Saved data entries:
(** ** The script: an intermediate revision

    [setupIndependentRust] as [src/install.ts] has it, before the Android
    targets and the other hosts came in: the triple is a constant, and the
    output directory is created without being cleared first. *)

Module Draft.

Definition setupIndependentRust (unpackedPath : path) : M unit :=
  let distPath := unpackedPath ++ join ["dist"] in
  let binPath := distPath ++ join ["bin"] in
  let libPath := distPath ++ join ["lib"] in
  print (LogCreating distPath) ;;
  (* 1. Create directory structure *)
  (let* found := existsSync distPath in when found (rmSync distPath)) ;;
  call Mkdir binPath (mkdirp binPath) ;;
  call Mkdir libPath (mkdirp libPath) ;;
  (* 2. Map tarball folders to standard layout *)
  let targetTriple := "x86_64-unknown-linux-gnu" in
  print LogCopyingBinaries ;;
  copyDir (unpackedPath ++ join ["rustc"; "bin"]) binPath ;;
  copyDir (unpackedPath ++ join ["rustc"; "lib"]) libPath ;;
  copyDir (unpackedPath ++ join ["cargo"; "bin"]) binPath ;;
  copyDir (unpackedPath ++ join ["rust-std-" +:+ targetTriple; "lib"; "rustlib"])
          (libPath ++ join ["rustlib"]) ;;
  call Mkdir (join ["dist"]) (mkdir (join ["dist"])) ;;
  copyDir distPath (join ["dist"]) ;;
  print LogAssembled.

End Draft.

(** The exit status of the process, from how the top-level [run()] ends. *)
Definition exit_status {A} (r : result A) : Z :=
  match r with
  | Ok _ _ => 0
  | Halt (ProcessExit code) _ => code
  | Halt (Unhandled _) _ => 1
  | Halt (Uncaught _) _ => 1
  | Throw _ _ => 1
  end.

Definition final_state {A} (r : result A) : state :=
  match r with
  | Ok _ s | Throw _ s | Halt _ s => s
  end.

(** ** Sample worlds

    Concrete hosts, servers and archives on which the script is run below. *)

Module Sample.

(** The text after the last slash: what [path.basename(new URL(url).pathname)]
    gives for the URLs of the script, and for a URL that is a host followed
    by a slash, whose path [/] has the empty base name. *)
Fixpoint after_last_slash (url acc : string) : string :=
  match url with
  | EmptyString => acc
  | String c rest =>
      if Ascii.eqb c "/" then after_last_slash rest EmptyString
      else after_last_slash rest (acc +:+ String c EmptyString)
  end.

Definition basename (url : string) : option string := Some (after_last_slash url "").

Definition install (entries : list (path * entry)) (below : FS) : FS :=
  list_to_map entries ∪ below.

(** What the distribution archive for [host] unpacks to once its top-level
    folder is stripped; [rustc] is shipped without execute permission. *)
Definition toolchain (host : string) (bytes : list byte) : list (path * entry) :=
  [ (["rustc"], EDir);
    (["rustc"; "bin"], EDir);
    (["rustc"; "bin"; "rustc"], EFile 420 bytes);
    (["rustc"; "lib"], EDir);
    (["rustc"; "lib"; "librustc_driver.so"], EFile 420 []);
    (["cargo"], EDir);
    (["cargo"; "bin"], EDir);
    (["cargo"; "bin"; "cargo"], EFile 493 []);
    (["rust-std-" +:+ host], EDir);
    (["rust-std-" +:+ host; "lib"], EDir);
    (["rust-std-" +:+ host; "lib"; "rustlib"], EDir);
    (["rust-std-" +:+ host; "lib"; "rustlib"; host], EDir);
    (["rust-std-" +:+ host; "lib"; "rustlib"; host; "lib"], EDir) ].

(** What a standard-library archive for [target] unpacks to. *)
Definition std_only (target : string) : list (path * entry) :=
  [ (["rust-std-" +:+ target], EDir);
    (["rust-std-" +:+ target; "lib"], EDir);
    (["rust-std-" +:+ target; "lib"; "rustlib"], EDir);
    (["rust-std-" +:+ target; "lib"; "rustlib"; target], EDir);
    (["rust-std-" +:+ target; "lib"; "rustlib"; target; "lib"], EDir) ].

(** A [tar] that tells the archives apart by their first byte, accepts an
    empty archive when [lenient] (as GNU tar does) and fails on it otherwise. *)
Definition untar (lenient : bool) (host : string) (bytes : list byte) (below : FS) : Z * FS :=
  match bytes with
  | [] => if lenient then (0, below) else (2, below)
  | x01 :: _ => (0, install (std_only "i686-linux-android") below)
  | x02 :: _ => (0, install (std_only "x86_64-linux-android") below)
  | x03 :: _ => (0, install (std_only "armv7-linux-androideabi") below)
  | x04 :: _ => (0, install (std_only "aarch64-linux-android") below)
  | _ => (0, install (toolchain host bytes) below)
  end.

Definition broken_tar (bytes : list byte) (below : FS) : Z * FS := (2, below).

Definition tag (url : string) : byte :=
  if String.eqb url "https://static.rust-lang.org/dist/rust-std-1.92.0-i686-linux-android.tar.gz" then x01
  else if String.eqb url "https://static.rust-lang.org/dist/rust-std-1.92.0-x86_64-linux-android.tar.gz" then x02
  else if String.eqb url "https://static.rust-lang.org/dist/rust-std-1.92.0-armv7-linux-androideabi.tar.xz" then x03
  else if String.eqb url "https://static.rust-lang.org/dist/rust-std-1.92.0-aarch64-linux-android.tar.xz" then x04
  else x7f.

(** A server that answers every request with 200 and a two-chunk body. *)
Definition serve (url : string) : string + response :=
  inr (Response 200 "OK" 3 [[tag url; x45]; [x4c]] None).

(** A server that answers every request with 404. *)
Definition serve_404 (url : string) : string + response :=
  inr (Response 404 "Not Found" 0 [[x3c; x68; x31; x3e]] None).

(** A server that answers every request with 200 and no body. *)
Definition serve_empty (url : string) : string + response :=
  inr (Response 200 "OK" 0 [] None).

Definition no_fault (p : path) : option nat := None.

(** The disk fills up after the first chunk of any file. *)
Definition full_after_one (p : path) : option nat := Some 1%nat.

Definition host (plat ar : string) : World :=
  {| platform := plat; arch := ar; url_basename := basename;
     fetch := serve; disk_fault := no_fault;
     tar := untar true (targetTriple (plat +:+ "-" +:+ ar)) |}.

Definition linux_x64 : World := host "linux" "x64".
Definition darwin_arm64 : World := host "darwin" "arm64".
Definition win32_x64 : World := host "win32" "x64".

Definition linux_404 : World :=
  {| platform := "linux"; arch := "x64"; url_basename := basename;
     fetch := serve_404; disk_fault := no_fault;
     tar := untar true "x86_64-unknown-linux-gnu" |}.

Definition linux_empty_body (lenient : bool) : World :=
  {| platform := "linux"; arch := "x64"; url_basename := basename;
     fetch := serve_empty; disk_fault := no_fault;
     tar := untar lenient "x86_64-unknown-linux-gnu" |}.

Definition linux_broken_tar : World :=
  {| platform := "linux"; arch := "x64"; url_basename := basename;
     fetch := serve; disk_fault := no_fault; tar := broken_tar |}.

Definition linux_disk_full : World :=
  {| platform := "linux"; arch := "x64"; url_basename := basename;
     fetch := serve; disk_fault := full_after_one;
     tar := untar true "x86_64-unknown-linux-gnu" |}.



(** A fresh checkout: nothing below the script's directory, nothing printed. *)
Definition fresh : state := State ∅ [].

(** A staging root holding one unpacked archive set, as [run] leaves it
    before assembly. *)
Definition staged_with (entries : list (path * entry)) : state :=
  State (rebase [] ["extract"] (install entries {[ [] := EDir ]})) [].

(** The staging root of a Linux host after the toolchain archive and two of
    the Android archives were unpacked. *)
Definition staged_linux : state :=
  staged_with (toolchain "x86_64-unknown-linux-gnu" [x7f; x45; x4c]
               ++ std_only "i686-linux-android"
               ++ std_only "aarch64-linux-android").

## Your task:
Reproduce, character for character, only the lines of the preceding data that start at the line with "Module Sample." and end at the line with "Definition basename (url", both included.

## Answer space:
Module Sample.

(** The text after the last slash: what [path.basename(new URL(url).pathname)]
    gives for the URLs of the script, and for a URL that is a host followed
    by a slash, whose path [/] has the empty base name. *)
Fixpoint after_last_slash (url acc : string) : string :=
  match url with
  | EmptyString => acc
  | String c rest =>
      if Ascii.eqb c "/" then after_last_slash rest EmptyString
      else after_last_slash rest (acc +:+ String c EmptyString)
  end.

Definition basename (url : string) : option string := Some (after_last_slash url "").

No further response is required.